Os empreendimentos com alimentos, por exemplo, precisam ter estrutura adequada para ser aprovados pela Vigilância Sanitária. Já as lavagens de carro, que impactam diretamente no meio ambiente, precisam de instalações corretas para atender a todas as exigências. No entanto, o erro mais comum, conforme Glesse, é imaginar um resultado instantâneo. “Em uma empresa, o salário vem depois de 30 dias de trabalho e no empreendimento pode demorar um ano ou mais para ter retorno. Diante disso, é preciso pensar: essa realmente é a saída ou estou me iludindo? A pressa ou a necessidade urgente de conseguir dinheiro pode levar ao fracasso”, explicou.
Motivos para arriscar
A crise não dura para sempre
A recessão atual não é inédita e também não deve ser a última. Como a economia funciona em ciclos, é normal que hajam momentos de dificuldade e outros de abundância, o que significa que daqui a algum tempo o mercado estará recuperado e voltará a crescer. Por isso, investir durante a crise, com planejamento, permite que a empresa conquiste espaço e facilita o encontro de fornecedores e pontos comerciais com custo menor. Quando o crescimento voltar, a empresa estará preparada para expandir ainda mais.
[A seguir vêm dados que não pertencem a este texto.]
(** Foreign packets are passed over. *)
Lemma reply_loop_skip noise reply : zlen reply <= 65536 -> is_reply_to id reply -> 28 <= zlen reply ->
  forall fuel data p (f : F), (length noise < fuel)%nat -> p_myid p = id -> zlen data = zlen reply ->
  Forall (fun m => foreign id m.1) noise -> pv_inbox f = noise ++ [(reply, raddr)] -> exists f',
  reply_loop fuel fd data p f = Some (inr (zlen reply - 20, raddr), reply, f') /\ pv_inbox f' = [].
Proof.
  intros Hmax [Hid Hty] Hlen. induction noise as [|[m a] noise IH]; intros [|fuel] data p f Hf Hp Hd Hn Hin; simpl in Hf; try lia;
    cbn [reply_loop].
  - destruct (ph_recv (zlen data) reply raddr [] f Hin) as (f' & E & Hin'); [zlia|]. unfold received. rewrite E.
    rewrite take_ge by (unfold zlen in *; lia). destruct (Z.leb_spec (zlen reply) 0); [lia|].
    assert (Hw0 : wr_range data 0 reply = Some reply).
    { rewrite <- (app_nil_r data), <- (app_nil_l (data ++ [])). rewrite wr_range_app by done. by rewrite app_nil_r. }
    rewrite Hw0. cbn [mbind option_bind]. destruct (Z.leb_spec (zlen reply) 0); [lia|].
    unfold IP_HDR, ICMP_HDR. destruct (Z.ltb_spec (zlen reply) (20 + 8)); [lia|].
    change (20 + 4) with 24. rewrite Hid. cbn [mbind option_bind]. rewrite Hty. cbn [mbind option_bind].
    rewrite Hp, Z.eqb_refl. change (ICMP_ECHOREPLY =? ICMP_ECHOREPLY) with true. cbn [andb]. by exists f'.
  - apply Forall_cons in Hn as [[Hm Hnot] Hn]. cbn [fst] in *. cbn [app] in Hin.
    destruct (ph_recv (zlen data) m a _ f Hin) as (f' & E & Hin'); [zlia|]. unfold received. rewrite E.
    set (t := take (Z.to_nat (zlen data)) m) in *. assert (Ht : 28 <= zlen t <= zlen data) by (unfold t; zlia).
    destruct (Z.leb_spec (zlen t) 0); [lia|].
    destruct (list_split_at data (zlen t)) as (d1 & d2 & Ed & Hd1); [zlia|].
    assert (Hw0 : wr_range data 0 t = Some (t ++ d2)) by (rewrite Ed; by apply (wr_range_app [] d1 d2)).
    rewrite Hw0. cbn [mbind option_bind]. destruct (Z.leb_spec (zlen t) 0); [lia|].
    unfold IP_HDR, ICMP_HDR. destruct (Z.ltb_spec (zlen t) (20 + 8)); [lia|].
    (* the fields are those of the packet *)
    destruct (list_split_at2 t 20 8) as (h & x & r & Et & Hh & Hx); [lia|lia|lia|].
    destruct x as [|x0 [|x1 [|x2 [|x3 [|x4 [|x5 [|x6 [|x7 [|]]]]]]]]]; try (zlia; lia).
    assert (Em : m = h ++ [x0; x1; x2; x3; x4; x5; x6; x7] ++ r ++ drop (Z.to_nat (zlen data)) m).
    { rewrite <- (take_drop (Z.to_nat (zlen data)) m) at 1. fold t. rewrite Et. appeq. }
    assert (G : forall q, get16 (h ++ [x0; x1; x2; x3; x4; x5; x6; x7] ++ q) 24 = Some (x4 * 256 + x5) /\
                          rd (h ++ [x0; x1; x2; x3; x4; x5; x6; x7] ++ q) 20 = Some x0).
    { intros q. split; [|by apply rd_app].
      replace (h ++ _) with ((h ++ [x0; x1; x2; x3]) ++ x4 :: x5 :: ([x6; x7] ++ q)) by appeq. apply get16_app. zlia. }
    destruct (G (r ++ drop (Z.to_nat (zlen data)) m)) as [G1 G2]. rewrite <- Em in G1, G2.
    destruct (G (r ++ d2)) as [G3 G4]. replace (h ++ _ ++ r ++ d2) with (t ++ d2) in G3, G4 by (rewrite Et; appeq).
    change (20 + 4) with 24. rewrite G3. cbn [mbind option_bind]. rewrite G4. cbn [mbind option_bind].
    assert (Hno : (x4 * 256 + x5 =? p_myid p) && (x0 =? ICMP_ECHOREPLY) = false).
    { apply not_true_is_false. intros Hb. bprop. apply Hnot. split; [rewrite G1|rewrite G2]; f_equal; lia. }
    rewrite Hno. apply IH; [lia|done| |done|done]. rewrite <- Hd, Ed. zlia.
Qed.

(** ** One request and its reply *)

Lemma rfc_range l : is_bytes l -> 0 <= rfc_checksum l < 65536.
Proof.
  intros Hl. unfold rfc_checksum. pose proof (foldl_around (words16 l) 0 ltac:(lia) (words_range l Hl)) as E.
  change (around 0) with 0 in E. rewrite E. pose proof (words_sum l Hl). pose proof (around_range (0 + foldr Z.add 0 (words16 l)) ltac:(lia)). lia.
Qed.

(** A request of this program before its number and its checksum are filled in. *)
Definition is_request (code : Z) (pl req : bytes) : Prop :=
  exists a b c d, req = [ICMP_ECHO; code; a; b; id / 256; id mod 256; c; d] ++ pl.

Lemma ping_echo_ok code pl req p (f : F) : is_request code pl req -> 0 <= code < 256 -> is_bytes pl -> even_len pl ->
  p_raddr p = raddr -> zlen req <= 65536 -> exists noise h sum f',
  let msg := echo_hdr ICMP_ECHO code sum pid (p_seq p) ++ pl in
  ping_echo fd req (zlen req) p f = Some (0, msg, set_seq p (p_seq p + 1), f') /\ zlen h = 20 /\ (length noise <= most)%nat /\
  Forall (fun m => foreign id m.1) noise /\ pv_inbox f' = pv_inbox f ++ noise ++ [(h ++ reply_to msg, raddr)].
Proof.
  intros (a & b & c & d & ->) Hc Hpl Hev Hr Hlen. unfold ping_echo. remember (zlen (_ ++ pl)) as n eqn:Hn.
  assert (Hn8 : n = 8 + zlen pl) by (subst n; zlia). clear Hn.
  rewrite (put16_app [ICMP_ECHO; code; a; b; id / 256; id mod 256] c d pl) by done. cbn [mbind option_bind app].
  set (tl := id / 256 :: id mod 256 :: u16 (p_seq p) / 256 :: u16 (p_seq p) mod 256 :: pl).
  rewrite (put16_app [ICMP_ECHO; code] a b tl) by done. cbn [mbind option_bind app].
  set (req0 := echo_hdr ICMP_ECHO code 0 pid (p_seq p) ++ pl).
  pose proof (chksum_rfc [] req0 [] ltac:(by apply even_hdr) ltac:(apply echo_hdr_bytes; done) ltac:(unfold req0; zlia)) as E.
  replace (zlen req0) with n in E by (unfold req0; zlia).
  rewrite app_nil_r in E. cbn [app] in E. change (zlen []) with 0 in E. unfold req0, echo_hdr in E. cbn [app] in E.
  unfold tl. rewrite E. cbn [mbind option_bind].
  set (sum := rfc_checksum _). rewrite (put16_app [ICMP_ECHO; code] (u16 0 / 256) (u16 0 mod 256) (id / 256 :: id mod 256 :: u16 (p_seq p) / 256 :: u16 (p_seq p) mod 256 :: pl)) by done. cbn [mbind option_bind app].
  rewrite rd_range_0 by zlia. cbn [mbind option_bind]. rewrite take_ge by (unfold zlen in *; simpl; lia).
  destruct (ph_send (echo_hdr ICMP_ECHO code sum pid (p_seq p) ++ pl) f) as (noise & h & f' & Es & Hh & Hn & Hf & Hin).
  unfold echo_hdr in Es. cbn [app] in Es. change (p_raddr (set_seq p (p_seq p + 1))) with (p_raddr p). rewrite Hr, Es.
  exists noise, h, sum, f'. split; [|done]. unfold echo_hdr. cbn [app]. rewrite !zlen_cons.
  destruct (Z.eqb_spec (1 + (1 + (1 + (1 + (1 + (1 + (1 + (1 + zlen pl)))))))) n); [done|lia].
Qed.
Empresas novas têm vantagens
Enquanto a maioria das empresas que já estão no mercado precisam se adaptar para enfrentar a crise, os negócios que surgem nesse cenário nascem otimizados para lidar com as turbulências. A crise incentiva a cautela, o planejamento bem feito e uma gestão financeira cuidadosa, além de evitar o otimismo exagerado que ocorre em períodos de alto crescimento. Dessa forma, os empreendimentos planejados durante um momento de maior recessão acabam se saindo melhor quando a economia volta a ficar favorável.
A concorrência é menor
O tempo que leva para a empresa deslanchar pode ser usado como um bom laboratório para testar o melhor modelo de negócio com uma concorrência mais baixa, já que a maioria estará cortando investimentos e adiando novos projetos por causa da crise.
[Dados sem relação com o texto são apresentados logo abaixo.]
(** A partition that has [pages], those that are looked at: behind them reading fails, with
    an error or with a part of a page. *)
Record mc_part (pageMode : bool) (part : partition_t) (pages : list bytes) : Prop := {
  mc_step := if pageMode then mp_rawpagesz part else mp_rawblocksz part;
  mc_size : 42 <= mp_rawpagesz part <= PAGE_SZ;
  mc_small : 0 <= mc_step /\ (zlen pages + 1) * mc_step < 4294967296;
  mc_good k page f : pages !! k = Some page -> zlen page = mp_rawpagesz part /\ exists ret f',
    mc_readraw (mp_oid part) (Z.of_nat k * mc_step) (mp_rawpagesz part) f = ((ret, mp_rawpagesz part, page), f') /\ 0 <= ret;
  mc_end f : exists ret err data f', mc_readraw (mp_oid part) (zlen pages * mc_step) (mp_rawpagesz part) f = ((ret, err, data), f') /\
    zlen data <= PAGE_SZ /\ (ret < 0 \/ err <> 0 /\ err <> mp_rawpagesz part);
}.

Lemma mc_read_good pageMode part pages k page buf (f : F) : mc_part pageMode part pages -> pages !! k = Some page -> zlen buf = PAGE_SZ ->
  exists rest f', mc_read (mp_oid part) (Z.of_nat k * (if pageMode then mp_rawpagesz part else mp_rawblocksz part)) buf (mp_rawpagesz part) f
  = Some (0, page ++ rest, f') /\ zlen (page ++ rest) = PAGE_SZ.
Proof.
  intros Hp Hk Hb. pose proof (mc_size _ _ _ Hp). pose proof (mc_small _ _ _ Hp) as [Hs0 Hs].
  destruct (mc_good _ _ _ Hp k page f Hk) as (Hz & ret & f' & E & Hr). unfold mc_read. unfold mc_step in *.
  assert (Z.of_nat k < zlen pages) by (apply lookup_lt_Some in Hk; unfold zlen; lia).
  rewrite u32_small by nia. rewrite E. destruct (Z.ltb_spec ret 0); [lia|].
  destruct (list_split_at buf (zlen page)) as (b1 & b2 & -> & Hb1); [lia|]. rewrite (wr_range_app [] b1 b2) by (done || lia).
  cbn [mbind option_bind app]. rewrite Z.eqb_refl. exists b2, f'. split; [done|]. zlia.
Qed.
Lemma sync_ok host timeout attempt fuel (f : F) : 0 <= attempt -> timeout <> 0 -> (48 + nv_work f < fuel)%nat -> exists r f',
  ntpclient_syncOnce fuel host timeout attempt f = Some (r, f') /\ (if r =? 0 then succeeded f f' else failed f f').
Proof.
  intros Ha Hto Hf. unfold ntpclient_syncOnce. destruct (connect_quiet host timeout attempt f Ha Hto) as (fd & f1 & -> & Q1 & Hfd). cbn [mbind option_bind].
  assert (Hneg : forall r (g : F), r < 0 -> failed f g -> if r =? 0 then succeeded f g else failed f g)
    by (intros r g Hr Hg; by destruct (Z.eqb_spec r 0); [lia|]).
  destruct (Z.ltb_spec fd 0); [by do 2 eexists; split; [done|]; apply Hneg, quiet_failed|].
  destruct (packet_ok fd fuel f1) as (err & pkt & f2 & -> & Hp); [by apply Hfd|by apply Hfd|destruct Q1 as (? & ? & ?); lia|]. cbn [mbind option_bind]. cbv zeta.
  pose proof (nl_close fd f2) as Qc. destruct (Z.ltb_spec err 0).
  - do 2 eexists. split; [done|]. apply Hneg; [done|]. eapply failed_trans; [by apply quiet_failed|]. eapply failed_trans; [done|by apply quiet_failed].
  - destruct Hp as (Hm & Hz & Hb). unfold ntpclient_settime. pose proof (nl_gettime (np_close fd f2)) as Q3.
    destruct (np_gettimeofday (np_close fd f2)) as [r3 f3]. cbn [snd] in Q3.
    pose proof (moves_trans _ _ _ _ _ (moves_trans _ _ _ _ _ (moves_trans _ _ _ _ _ Q1 Hm) Qc) Q3) as Q. cbn [app] in Q.
    destruct (Z.ltb_spec r3 0); [do 2 eexists; split; [done|]; apply Hneg; [done|]; exists [NGot pkt]; split; [done|by repeat constructor]|].
    destruct (pkt_word_some pkt 40) as [s Es]; [done|lia|]. destruct (pkt_word_some pkt 44) as [x Ex]; [done|lia|].
    unfold PKT_TXSEC, PKT_TXFRAC. rewrite Es. cbn [mbind option_bind]. rewrite Ex. cbn [mbind option_bind].
    pose proof (nl_settime (ntp_seconds s) (FRAC_TO_USEC x) f3) as Q4. destruct (np_settimeofday (ntp_seconds s) (FRAC_TO_USEC x) f3) as [r4 f4].
    apply (moves_trans _ _ _ _ _ Q) in Q4. destruct (Z.ltb_spec r4 0); do 2 eexists; (split; [done|]).
    + apply Hneg; [done|]. exists [NGot pkt]. split; [done|by repeat constructor].
    + exists [], pkt, (ntp_seconds s), (FRAC_TO_USEC x). split_and!; [done|constructor|]. split_and!; [done|done|]. by exists s, x.
Qed.

(** Every attempt but the last takes the three seconds of a pause. *)
Lemma attempt_loop_ok host timeout deadline fuel n : timeout <> 0 -> forall attempt (f : F), 0 <= attempt -> (48 + nv_work f < fuel)%nat -> (1 <= n)%nat ->
  deadline - nv_now f <= 3 * (Z.of_nat n - 1) -> exists ret f', attempt_loop n fuel host timeout attempt deadline f = Some (ret, f') /\
  (ret = EXIT_SUCCESS /\ succeeded f f' \/ ret = EXIT_FAILURE /\ failed f f' /\ deadline <= nv_now f').
Proof.
  intros Hto. induction n as [|n IH]; intros attempt f Ha Hf Hn Hd; [lia|]. cbn [attempt_loop].
  destruct (sync_ok host timeout attempt fuel f Ha Hto Hf) as (r & f1 & -> & Hr). cbn [mbind option_bind].
  destruct (r =? 0); [do 2 eexists; split; [done|by left]|].
  pose proof (nl_time f1) as Ht. destruct (np_time f1) as [t f2]. destruct Ht as [Q2 ->].
  assert (F2 : failed f f2) by (eapply failed_trans; [done|by apply quiet_failed]).
  destruct (Z.leb_spec deadline (nv_now f2)); [do 2 eexists; split; [done|by right]|].
  destruct (nl_sleep NTP_RETRY_INTERVAL_S f2) as [Q3 Hs]. unfold NTP_RETRY_INTERVAL_S in *.
  assert (F3 : failed f (np_sleep 3 f2)) by (eapply failed_trans; [done|by apply quiet_failed]).
  destruct F2 as (tr2 & (_ & Hnow2 & _) & _). pose proof F3 as (tr3 & (_ & Hnow3 & Hw3) & _).
  destruct (IH (u32 (attempt + 1)) (np_sleep 3 f2)) as (ret & f' & -> & Hres); [apply wrapu_range; lia|lia|lia|lia|].
  do 2 eexists. split; [done|]. destruct Hres as [[-> Hs']|(-> & Hf' & Hd')]; [left|right]; split; [done| |done|split; [|done]].
  - by eapply failed_succeeded.
  - by eapply failed_trans.
Qed.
Para costureira, consultoria foi fundamental
Quando Jéssica Martin decidiu empreender, há quatro anos, não estava desempregada – mas também não trabalhava com aquilo que queria. Depois de um ano inteiro de planejamento, ela deu início, na própria casa, à SulStamp, empresa de confecções que hoje fatura R$ 4,5 mil por mês. Por dia, ela corta e costura sozinha uma média de 60 camisetas. Depois, as peças são enviadas a serigrafias terceirizadas para retornar às mãos da empresária e, depois, serem enviadas aos clientes. A produção mensal fica em 1,2 mil peças. Se hoje o negócio vai bem, contudo, é porque a santa-cruzense buscou muita ajuda de profissionais do ramo.
O investimento inicial foi de R$ 350,00 e o lucro, conforme Jéssica, só começou a aparecer depois de dois anos. Foi aí, quando ela se deu conta de que as coisas estavam no rumo certo, que ela procurou o Sebrae e começou a participar de diversas palestras gratuitas. No ano passado, investiu R$ 800,00 em uma consultoria financeira. “Quando vi que tinha um pouco de dinheiro sobrando quis entender melhor como emitir notas fiscais, por exemplo, e saber se podia financiar uma máquina com o que estava ganhando. Foi fundamental”, afirmou.
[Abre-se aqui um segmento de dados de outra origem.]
(* ===== verification/PsdRt.v ===== *)
(** * The serial downloader for the i.MX RT ([psd/imxrt/psd.c])

    A server for the same protocol that writes files to one of two flash memories.  The
    transport is that of [Psd]; the flash servers are the class [RtFlash].  The buffer of
    the reports is checked memory: [None] is an access outside it, a command before the
    first one arrived, or a division by the size of a page that is zero. *)

From S2P Require Import Prelude.
From S2P Require Import Psd.

Definition HID_REPORT_2_SIZE : Z := 1025.
Definition HID_REPORT_3_SIZE : Z := 5.
Definition HID_REPORT_4_SIZE : Z := 65.
Definition FLASH_CNT : Z := 2.
Definition CHANGE_FLASH : Z := -7.
Definition INTERNAL_FLASH_NAME : bytes := bstr "/dev/flash1".
Definition EXTERNAL_FLASH_NAME : bytes := bstr "/dev/flash0".

(** The results of [msgSend] and [msg.o.err]. *)
Class RtFlash (F : Type) := {
  rt_syncmsg : Z -> F -> (Z * Z) * F;
  rt_writemsg : Z -> Z -> bytes -> F -> (Z * Z) * F;
  (** With the sizes of the flash, its pages and its sectors. *)
  rt_propmsg : Z -> F -> (Z * Z * (Z * Z * Z)) * F;
  rt_lookup : bytes -> F -> option Z * F;
  (** [platformctl], and [hid_init]. *)
  rt_cache : bool -> F -> F;
  rt_hidinit : F -> Z * F;
}.

Record flash_properties_t := FlashProps { fp_oid : Z; fp_flashSize : Z; fp_pageSize : Z; fp_sectorSize : Z }.
Record psd_common_t := RtCommon { rc_flashMems : list flash_properties_t; rc_run : bool; rc_flashID : Z; rc_buff : bytes }.

Definition rc_set_run (b : bool) (p : psd_common_t) : psd_common_t := RtCommon (rc_flashMems p) b (rc_flashID p) (rc_buff p).
Definition rc_set_id (i : Z) (p : psd_common_t) : psd_common_t := RtCommon (rc_flashMems p) (rc_run p) i (rc_buff p).
Definition rc_set_buff (b : bytes) (p : psd_common_t) : psd_common_t := RtCommon (rc_flashMems p) (rc_run p) (rc_flashID p) b.

Section rt.
Context {F : Type} `{RtFlash F}.
Context (eReport1 eReport2 eReport3 eReport4 : Z).

(** ** The flash server *)

Definition psd_syncFlash (oid : Z) (f : F) : Z * F :=
  let '((ret, err), f) := rt_syncmsg oid f in
  (if ret <? 0 then -1 else if err <? 0 then -1 else 0, f).

Definition psd_write2Flash (oid paddr : Z) (data : bytes) (f : F) : Z * F :=
  let '((ret, err), f) := rt_writemsg oid (u32 paddr) data f in
  (if ret <? 0 then -1 else if err <? zlen data then -1 else zlen data, f).

Definition psd_getFlashProperties (oid : Z) (f : F) : option flash_properties_t * F :=
  let '((ret, err, (size, psize, ssize)), f) := rt_propmsg oid f in
  (if (ret <? 0) || (err <? 0) then None else Some (FlashProps oid size psize ssize), f).

(** ** Answers *)

(** The four bytes of a report behind its number, the rest of report 4 cleared. *)
Definition send_report (report : Z) (status : bytes) (size : Z) (buff : bytes) (w : world F) : option (Z * bytes * world F) :=
  buff ← wr_range buff 0 (report :: status);
  buff ← (if report =? 4 then wr_range buff 5 (replicate (Z.to_nat (size - 5)) 0) else Some buff);
  data ← rd_range buff 0 size;
  let '(res, w) := sdp_send report data w in
  Some (res, buff, w).

Definition rt_hidResponse (err type : Z) (buff : bytes) (w : world F) : option (Z * bytes * world F) :=
  let ok := err =? 0 in
  '(res, buff, w) ← send_report 3 (if ok then [86; 120; 120; 86] else [18; 52; 52; 18]) HID_REPORT_3_SIZE buff w;
  let err3 := if res <? 0 then - eReport3 else err in
  if ok && negb ((type =? SDP_WRITE_FILE) || (type =? SDP_WRITE_REGISTER)) then Some (- eReport4, buff, w)
  else
    let status := if ok then if type =? SDP_WRITE_FILE then [136; 136; 136; 136] else [18; 138; 138; 18] else [u8 err3; 170; 170; 170] in
    '(res, buff, w) ← send_report 4 status HID_REPORT_4_SIZE buff w;
    Some (if res <? 0 then - eReport4 else err3, buff, w).

(** ** Commands *)

(** The number arrives as a byte; the flash that is left is synchronised. *)
Definition psd_changeFlash (flashID : Z) (p : psd_common_t) (f : F) : option (Z * psd_common_t * F) :=
  let flashID := u8 flashID in
  flash ← rd (rc_flashMems p) (rc_flashID p);
  if FLASH_CNT <=? flashID then Some (- eReport1, p, f)
  else
    let '(r, f) := psd_syncFlash (fp_oid flash) f in
    if negb (r =? 0) then Some (- eReport2, p, f) else Some (0, rc_set_id flashID p, f).

Definition rt_writeRegister (cmd : sdp_cmd_t) (p : psd_common_t) (w : world F) : option (Z * psd_common_t * world F) :=
  let address := s32 (sc_address cmd) in
  '(err, p, w) ←
    (if address =? CLOSE_PSD then Some (0, rc_set_run false p, w)
     else if address =? CHANGE_FLASH then
       '(err, p, f) ← psd_changeFlash (sc_data cmd) p (w_fl w);
       Some (err, p, World (w_in w) (w_send w) (w_sent w) f)
     else Some (- eReport1, p, w));
  '(err, buff, w) ← rt_hidResponse err SDP_WRITE_REGISTER (rc_buff p) w;
  Some (err, rc_set_buff buff p, w).

(** Every round takes a report, or ends. *)
Fixpoint rt_file_loop (fuel : nat) (oid pageSize datasz writesz offset : Z) (buff : bytes) (w : world F) : option (Z * bytes * world F) :=
  match fuel with
  | O => None
  | Datatypes.S fuel =>
      if writesz <? datasz then
        buff ← wr_range buff 0 (replicate (Z.to_nat (HID_REPORT_2_SIZE - 1)) 255);
        let '((res, data, _), w) := sdp_recv 1 w in
        buff ← wr_range buff 0 (default [] data);
        if res <? 0 then Some (- eReport2, buff, w)
        else if pageSize =? 0 then None
        else
          let res := if negb (res mod pageSize =? 0) then (res / pageSize + 1) * pageSize else res in
          out ← rd_range buff 1 res;
          let '(n, w) := on_flash (psd_write2Flash oid offset out) w in
          if n <? res then Some (- eReport2, buff, w)
          else rt_file_loop fuel oid pageSize datasz (writesz + res) (offset + res) buff w
      else Some (0, buff, w)
  end.

Definition rt_writeFile (cmd : sdp_cmd_t) (p : psd_common_t) (w : world F) : option (Z * psd_common_t * world F) :=
  flash ← rd (rc_flashMems p) (rc_flashID p);
  '(err, buff, w) ← rt_file_loop (Datatypes.S (Datatypes.S (length (w_in w)))) (fp_oid flash) (fp_pageSize flash) (sc_datasz cmd) 0
                      (s32 (sc_address cmd)) (rc_buff p) w;
  let '(r, w) := on_flash (psd_syncFlash (fp_oid flash)) w in
  let err := if negb (r =? 0) then - eReport2 else err in
  '(err, buff, w) ← rt_hidResponse err SDP_WRITE_FILE buff w;
  Some (err, rc_set_buff buff p, w).

(** ** The server *)

(** The result of [sdp_recv] is not looked at: the command is what [pcmd] points to,
    [cmdBuff] as it is after the last report. *)
Fixpoint rt_loop (fuel : nat) (cmd : option sdp_cmd_t) (p : psd_common_t) (w : world F) : option (Z * psd_common_t * world F) :=
  match fuel with
  | O => None
  | Datatypes.S fuel =>
      if negb (rc_run p) then Some (0, p, w)
      else
        let '((_, data, set_), w) := sdp_recv 0 w in
        let cmd :=
          match data, cmd with
          | Some d, Some _ => Some (get_cmd d)
          | Some d, None => if set_ then Some (get_cmd d) else None
          | None, _ => cmd
          end in
        c ← cmd;
        if sc_type c =? SDP_WRITE_REGISTER then
          '(err, p, w) ← rt_writeRegister c p w;
          if negb (err =? 0) then Some (err, p, w) else rt_loop fuel cmd p w
        else if sc_type c =? SDP_WRITE_FILE then
          '(err, p, w) ← rt_writeFile c p w;
          if negb (err =? 0) then Some (err, p, w) else rt_loop fuel cmd p w
        else rt_loop fuel cmd p w
  end.

(** [while (lookup(...) < 0)]. *)
Fixpoint rt_lookup_retry (n : nat) (name : bytes) (f : F) : option (Z * F) :=
  match n with
  | O => None
  | Datatypes.S n =>
      match rt_lookup name f with
      | (Some oid, f) => Some (oid, f)
      | (None, f) => rt_lookup_retry n name f
      end
  end.

(** The memories, or a failure. *)
Fixpoint rt_memories (n : nat) (names : list bytes) (f : F) : option (option (list flash_properties_t) * F) :=
  match names with
  | [] => Some (Some [], f)
  | name :: names =>
      '(oid, f) ← rt_lookup_retry n name f;
      match psd_getFlashProperties oid f with
      | (None, f) => Some (None, f)
      | (Some fp, f) =>
          '(fps, f) ← rt_memories n names f;
          Some (match fps with Some fps => Some (fp :: fps) | None => None end, f)
      end
  end.

(** The exit value; the device is rebooted where it is zero. *)
Definition rt_main (n fuel : nat) (w : world F) : option (Z * world F) :=
  let w := World (w_in w) (w_send w) (w_sent w) (rt_cache false (w_fl w)) in
  let '(r, w) := on_flash rt_hidinit w in
  if negb (r =? 0) then Some (-1, w)
  else
    '(fps, f) ← rt_memories n [EXTERNAL_FLASH_NAME; INTERNAL_FLASH_NAME] (w_fl w);
    let w := World (w_in w) (w_send w) (w_sent w) f in
    match fps with
    | None => Some (-1, w)
    | Some fps =>
        '(err, p, w) ← rt_loop fuel None (RtCommon fps true 1 (replicate (Z.to_nat HID_REPORT_2_SIZE) 0)) w;
        if negb (err =? 0) then Some (err, w)
        else Some (0, World (w_in w) (w_send w) (w_sent w) (rt_cache true (w_fl w)))
    end.
End rt.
Este ano, investiu o mesmo valor em uma consultoria de marketing. “Agora, como eu já estava ganhando dinheiro, precisava saber como atrair mais clientes, se o preço que eu estava praticando era bom e como eu devia divulgar a empresa”, contou. Além disso, já tem uma boa carta de clientes fiéis. “Em breve, por causa do limite de faturamento, terei que mudar de MEI para microempresa e, para o ano que vem, pretendo contratar alguns funcionários”, contou.
A melhor parte de ser empresária, para Jéssica, é a responsabilidade pelos produtos. “Sei o que estou produzindo e entregando e, com isso, consigo garantir qualidade e controlar o meu crescimento.” As dicas para quem quer empreender também começam pela abertura da MEI. “Antes de mais nada, formalizar-se, porque o MEI é barato e facilita tudo. Depois, pesquisar casos de gente que pode ser exemplo, estudar bastante o seu produto e buscar ajuda, na Prefeitura, no Sebrae, cursos na internet, tudo vale.”
De casa para o berçário industrial
Quando a confecção de Jéssica Martin precisou de mais espaço físico, ela conseguiu uma sala no Berçário Industrial de Santa Cruz do Sul, que fornece espaço e consultoria para empresas que estão começando. Segundo o coordenador do Berçário e do Banco do Povo de Santa Cruz, Paulo Mans, o caso de Jéssica é um exemplo a ser seguido.
“Às vezes a pessoa tem um bom produto, tem os recursos, mas faz escolhas erradas que comprometem tudo. Por isso, buscar uma consultoria é fundamental”, afirmou. Hoje os empresários do município encontram esse tipo de serviço de forma gratuita através do Banco do Povo, no Sebrae e com a Prefeitura, além de empresas particulares que oferecem o auxílio.